"History of Leachville"

 

      Rev. James Wiseman Honnoll named the city of Leachville, Arkansas, after his good friend and business partner Joshua Giles Leach.  These two men along with Sam McNamee started the Leach, McNamee Land and Development Company, in Leachville, Arkansas.  All three of these men were members of the First Methodist Church of Holly Springs, Mississippi.  Rev. Honnoll was the minister of the church.  The parsonage that he and his family lived in is located behind this church in the center of Holly Springs, MS.  This company purchased several sections of land around the present area of Leachville.

    Sunday before Thanksgiving, 1897, the two Honnoll families traveled from Garland County to Jonesboro and met J. W. Honnoll.  The two families was Tuggle and Peter Honnoll's.  Peter "Uncle Bud" Honnoll was injured during this trip.  He badly broke his lower leg and as a result he walked with a limp the rest of his life. Honnoll accompanied the families to their new home -- a high spot in a slough thirty miles east of Jonesboro.  Preacher Honnoll gave  his sons forty acres of land a piece to settle.

      When Honnoll met his sons, he had the name Leachville, already painted on a board and nailed to a sapling outside a make-shift cabin at the new home site.  These make-shift houses were shed-like shelters, sometimes having only two sides.
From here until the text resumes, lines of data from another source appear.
(* ===== verification/Partitioner.v ===== *)
(** * Partitioners

    How a task of a parallel algorithm cuts its range: the range pool
    ([range_vector], [RangeVector]), the state that each of the four
    partitioners carries in a task ([Partition]) and the loops that split,
    offer and run ranges ([Execute]).
    Source: include/oneapi/tbb/partitioner.h.

    A task interacts with the others only through the flags it reads (was a
    task stolen, is the group cancelled).  The answers are an input of the
    model, so its theorems hold for every behaviour of the other threads. *)

From S2P Require Import Prelude Ranges.
From stdpp Require Import base numbers relations list.
From Stdlib Require Import ZArith Lia ZifyNat.

(** [depth_t] is an unsigned char. *)
Definition depth_t (x : nat) : nat := x mod 256.

(** ** The range pool: a circular buffer *)
Module RangeVector.
Section range_vector.
Context {R : Type} `{RangeOps R}.

(** [__TBB_RANGE_POOL_CAPACITY] *)
Definition MaxCapacity : nat := 8.

(** A cell of the pool is [None] while no object is constructed in it. *)
Record range_vector := Pool {
  my_head : nat;
  my_tail : nat;
  my_size : nat;
  my_depth : list nat;
  my_pool : list (option R);
}.

Definition init (elem : R) : range_vector :=
  Pool 0 0 1 (replicate MaxCapacity 0) (Some elem :: replicate (MaxCapacity - 1) None).

Definition back (v : range_vector) : option R := mjoin (my_pool v !! my_head v).
Definition front (v : range_vector) : option R := mjoin (my_pool v !! my_tail v).
Definition back_depth (v : range_vector) : option nat := my_depth v !! my_head v.
Definition front_depth (v : range_vector) : option nat := my_depth v !! my_tail v.

Definition is_divisible (max_depth : nat) (v : range_vector) : option bool :=
  d ← back_depth v;
  if d <? max_depth then r ← back v; Some (Ranges.is_divisible r) else Some false.

(** The body of the loop of [split_to_fill]: the cell after the head gets the
    first part of the range, the head keeps the second. *)
Definition split_back (v : range_vector) : option range_vector :=
  let prev := my_head v in
  let head := (my_head v + 1) mod MaxCapacity in
  whole ← back v;
  let '(first, second) := split_range Split whole in
  pool ← write (my_pool v) head (Some first);
  pool ← write pool prev (Some second);
  d ← my_depth v !! prev;
  depth ← write (my_depth v) prev (depth_t (d + 1));
  depth ← write depth head (depth_t (d + 1));
  Some (Pool head (my_tail v) (my_size v + 1) depth pool).

Fixpoint split_to_fill_loop (fuel max_depth : nat) (v : range_vector) : option range_vector :=
  match fuel with
  | O => None
  | S fuel =>
      if my_size v <? MaxCapacity then
        b ← is_divisible max_depth v;
        if b : bool then v' ← split_back v; split_to_fill_loop fuel max_depth v' else Some v
      else Some v
  end.
(** The loop adds an element each time, so [MaxCapacity] iterations are enough. *)
Definition split_to_fill (max_depth : nat) (v : range_vector) : option range_vector :=
  split_to_fill_loop (S MaxCapacity) max_depth v.

Definition pop_back (v : range_vector) : option range_vector :=
  _ ← back v;
  pool ← write (my_pool v) (my_head v) None;
  Some (Pool ((my_head v + MaxCapacity - 1) mod MaxCapacity) (my_tail v) (my_size v - 1)
          (my_depth v) pool).

Definition pop_front (v : range_vector) : option range_vector :=
  _ ← front v;
  pool ← write (my_pool v) (my_tail v) None;
  Some (Pool (my_head v) ((my_tail v + 1) mod MaxCapacity) (my_size v - 1) (my_depth v) pool).

(** *** The deque it implements, from the front to the back *)
Definition split_last (q : list (R * nat)) (max_depth : nat) : option (list (R * nat)) :=
  '(r, d) ← last q;
  if (length q <? MaxCapacity) && (d <? max_depth) && Ranges.is_divisible r then
    let '(first, second) := split_range Split r in
    Some (take (length q - 1) q ++ [(second, depth_t (d + 1)); (first, depth_t (d + 1))])
  else None.

Fixpoint fill (fuel max_depth : nat) (q : list (R * nat)) : list (R * nat) :=
  match fuel with
  | O => q
  | S fuel =>
      match split_last q max_depth with
      | Some q' => fill fuel max_depth q'
      | None => q
      end
  end.

(** The pool holds the elements of [q], in order from the tail, with their
    depths, and no object in any other cell. *)
Definition models (v : range_vector) (q : list (R * nat)) : Prop :=
  length (my_pool v) = MaxCapacity ∧ length (my_depth v) = MaxCapacity ∧
  my_tail v < MaxCapacity ∧ my_size v = length q ∧ length q ≤ MaxCapacity ∧
  my_head v = (my_tail v + my_size v + MaxCapacity - 1) mod MaxCapacity ∧
  (∀ i r d, q !! i = Some (r, d) →
     my_pool v !! ((my_tail v + i) mod MaxCapacity) = Some (Some r) ∧
     my_depth v !! ((my_tail v + i) mod MaxCapacity) = Some d) ∧
  (∀ i, length q ≤ i < MaxCapacity →
     my_pool v !! ((my_tail v + i) mod MaxCapacity) = Some None).

Local Ltac mod_lia := unfold MaxCapacity in *; zify; Z.to_euclidean_division_equations; lia.

Lemma lookup_insert_mod {A} (l : list A) t i j x :
  length l = MaxCapacity → i < MaxCapacity → j < MaxCapacity →
  <[(t + i) mod MaxCapacity := x]> l !! ((t + j) mod MaxCapacity) =
  if decide (i = j) then Some x else l !! ((t + j) mod MaxCapacity).
Proof.
  intros Hl Hi Hj. case_decide as E.
  - subst j. apply list_lookup_insert_eq. rewrite Hl. mod_lia.
  - apply list_lookup_insert_ne. mod_lia.
Qed.

Lemma lookup_insert_tail {A} (l : list A) t j x :
  length l = MaxCapacity → t < MaxCapacity → j < MaxCapacity →
  <[t := x]> l !! ((t + j) mod MaxCapacity) =
  if decide (j = 0) then Some x else l !! ((t + j) mod MaxCapacity).
Proof.
  intros Hl Ht Hj. case_decide as E.
  - subst j. rewrite Nat.add_0_r, Nat.mod_small by done. apply list_lookup_insert_eq. lia.
  - apply list_lookup_insert_ne. mod_lia.
Qed.

Lemma init_models r : models (init r) [(r, 0)].
Proof.
  split_and!; try done; simpl; try (unfold MaxCapacity; lia).
  - intros [|i] r' d E; simplify_eq/=. done.
  - intros i Hi. unfold MaxCapacity in *.
    do 8 (destruct i as [|i]; [first [lia|done]|]). lia.
Qed.

Lemma models_lookup v q i r d :
  models v q → q !! i = Some (r, d) →
  my_pool v !! ((my_tail v + i) mod MaxCapacity) = Some (Some r) ∧
  my_depth v !! ((my_tail v + i) mod MaxCapacity) = Some d.
Proof. intros (_ & _ & _ & _ & _ & _ & Hq & _). apply Hq. Qed.

Lemma models_head v q x :
  models v (q ++ [x]) → my_head v = (my_tail v + length q) mod MaxCapacity.
Proof.
  intros (Hp & Hd & Ht & Hs & Hn & Hh & _). rewrite Hh, Hs.
  rewrite length_app in *; cbn [length] in *. mod_lia.
Qed.

Lemma models_back v q r d :
  models v (q ++ [(r, d)]) → back v = Some r ∧ back_depth v = Some d.
Proof.
  intros Hm. unfold back, back_depth. rewrite (models_head _ _ _ Hm).
  destruct (models_lookup v _ (length q) r d Hm) as [-> ->]; [by apply list_lookup_middle|done].
Qed.

Lemma models_front v q r d :
  models v ((r, d) :: q) → front v = Some r ∧ front_depth v = Some d.
Proof.
  intros Hm. pose proof Hm as (_ & _ & Ht & _). unfold front, front_depth.
  destruct (models_lookup v _ 0 r d Hm) as [H1 H2]; [done|].
  rewrite Nat.add_0_r, Nat.mod_small in H1, H2 by done. by rewrite H1, H2.
Qed.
     Leachville soon became a town known as a tent city.  The town was laid out and the first streets were named for Honnoll and McNamee.    This land is located in the middle of Buffalo Island and was covered with all types of hardwood, ripe for harvesting by the newly formed company in Leachville.  The first church service was held Thanksgiving Day under big cypress trees.  The first church was named Honnoll's Chapel for J.W. Honnoll.

      In 1898, parts for the sawmill were hauled by wagon.  The Cannon family was next move to Leachville.  Mr. Cannon helped build the mill.  At first mill products had to be hauled to Cardwell and Ardyrd, Missouri to be shipped to market.  Mill hands numbered forty.  It was hauled 200 yards northwest of where the Frisco Depot now stands.  The first boards cut were used to erect the Methodist Church.  Rev. James W. Honnoll built the oldest church in Leachville, the building still stands today.  It is located at the South end of  Church Street on the left side of the road.
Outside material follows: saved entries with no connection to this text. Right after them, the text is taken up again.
Lemma step_fed s s' :
  step trace_body s s' → wf s.2 → started s.2 → trace_ok s.1 → fed s.1 s.2 → trace_ok s'.1 ∧ fed s'.1 s'.2.
Proof.
  induction 1 as [v r evs|v r p evs|v|v l r p evs Hl Hs|v r p evs Hs|v0 v1 l l' r z Hst IH
    |v0 z z' l r r' Hst IH|v0 v1 l r r' Hsr Hst IH|v z|v]; cbn [fst snd] in *; intros Hwf Hst0 Hok Hf.
  - apply script_body in Hwf as (Hr & _ & _). destruct Hf as [|Hf%ends_body_tail]; [done|]. by split.
  - apply script_offer in Hwf as (Hr & Hp & Hwf & _). destruct Hf as [|Hf%ends_body_offer]; [done|].
    split; [done|]. cbn [fed]. split_and!; auto. intros [_ ?]%app_nil. by eapply running_nonempty.
  - by split.
  - destruct Hwf as (_ & [Hr Hp] & _). destruct Hf as (F1 & F2 & _). split; [done|]. simpl. split_and!; auto.
    + pose proof (starts_ok r p evs Hr Hp Hs) as (Hok' & _). apply (running_nonempty evs Hok'). by eapply starts_fed.
    + right. by eapply starts_fed.
  - destruct Hf as (F1 & F2 & _). split; [done|]. simpl. split_and!; auto. right. by eapply starts_fed.
  - destruct Hwf as (Hwl & Hwr & Hsl & Hz & Hzs). destruct Hf as (F1 & F2 & F3).
    destruct (IH Hwl Hsl Hok F2) as [Hok' Hf']. split; [done|]. cbn [fed]. split_and!; [|done|].
    + destruct (step_contrib _ trace_elems (++) [] (λ x, [x]) _ _ Hst Hwl Hsl) as (_ & _ & E0). cbn [fst snd] in E0. by rewrite E0.
    + destruct z as [b|]; [done|]. destruct r; try done; rewrite (Hz eq_refl I) in Hst; inversion Hst.
  - destruct Hwf as (Hwl & Hwr & Hsl & Hz & Hzs). destruct Hf as (F1 & F2 & Hz1 & Hz2 & Hz3).
    assert (Hsr : started r) by (destruct r; try done; inversion Hst).
    destruct (IH Hwr Hsr Hz1 Hz3) as [Hok' Hf']. split; [done|]. cbn [fed]. split_and!; try done.
    destruct (step_contrib _ trace_elems (++) [] (λ x, [x]) _ _ Hst Hwr Hsr) as (_ & _ & E0). cbn [fst snd] in E0. by rewrite E0.
  - destruct Hwf as (Hwl & Hwr & Hsl & Hz & Hzs). rewrite (Hz eq_refl Hsr) in *. destruct Hf as (F1 & F2 & F3).
    destruct (IH Hwr Hsr Hok F3) as [Hok' Hf']. split; [done|]. cbn [fed]. split_and!; try done.
    simpl in *. rewrite app_nil_r in *. by apply (step_nonempty _ _ Hst).
  - destruct Hf as (F1 & F2 & Hz1 & Hz2 & Hz3). simpl in *. rewrite !app_nil_r in *. by split_and!.
  - by split.
Qed.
     Tuggle, Muncey and Peter Honnoll and their families were pretty well  settled when their brother John "K" Honnoll moved to Leachville in 1901, with three of his children, Mary Etta Honnoll remained at Ben Lomand, Arkansas to take care of her grandmother and grandfather, Edward Virgil Bryan and Eliza Ann (Horan) Maxcy.

      K. Honnoll was a good with grafting trees.  He learned the trade and Mississippi and perfected it in Sevier County around the Ben Lomand area.  Most of the Honnoll's that have moved away from the Ben Lomand community had good memories of the area.  They talked about the rolling hills and friendly folks that lived in the hills.

 Information from Arkansas Division of the Sons of Confederate Veterans

 

 

Leachville was named for Joshua Gilbert Leach of Holly Springs, Mississippi, who acquired the present site and much surrounding land in the 1890's.